• **PROVIDED RECORDS**
----
(* ===== verification/OffsetStore.v ===== *)
(** * OffsetStore: published source offsets and checkpoints

    Models src/helpers/offset_store.rs (the [OffsetStore] trait, its Skippr Store
    implementation, publishing a WAL commit) and src/helpers/offsets.rs (the readers:
    snapshots, validation, listing, checkpoint loading). *)

From S2P Require Import Prelude Bytes Text Lease CatalogKey Codec CatalogRow Store SledMigrate.
From S2P Require Import Formats Cdc.

(** ** Values *)

Definition USIZE_MAX : N := U64_MAX.

Definition catalog_error_display (e : CatalogError) : bytes :=
  match e with
  | TxnFull => str "catalog transaction is full"
  | RowTooLarge n => str "catalog row exceeds size ceiling (" ++ display_N n ++ str " bytes)"
  | Fenced => str "catalog commit fenced"
  | ConditionFailed => str "catalog condition failed"
  | VersionMustAdvance => str "catalog put version must be expected plus one"
  | LegacyRowWrite => str "legacy catalog slice rows are read-only"
  | Conflict => str "catalog transaction conflict"
  | CodecError d => str "catalog codec: " ++ d
  | IoError d => str "catalog io: " ++ d
  | SeqOpOnNonSeqKey => str "SeqAdvance is only valid on CatalogKey::Seq"
  | WrongPayloadLayer => str "payload location does not match the configured layer"
  end.

Record OffsetKey : Type := { ok_namespace : bytes; ok_partition : bytes }.

#[global] Instance OffsetKey_eq_dec : EqDecision OffsetKey.
Proof. solve_decision. Defined.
----
• **EXERCISE DIRECTIONS**
Exactly as they stand in the records above, print the lines from the one containing "WrongPayloadLayer => str" through the final line, inclusive.

• **EXERCISE OUTPUT**
  | WrongPayloadLayer => str "payload location does not match the configured layer"
  end.

Record OffsetKey : Type := { ok_namespace : bytes; ok_partition : bytes }.

#[global] Instance OffsetKey_eq_dec : EqDecision OffsetKey.
Proof. solve_decision. Defined.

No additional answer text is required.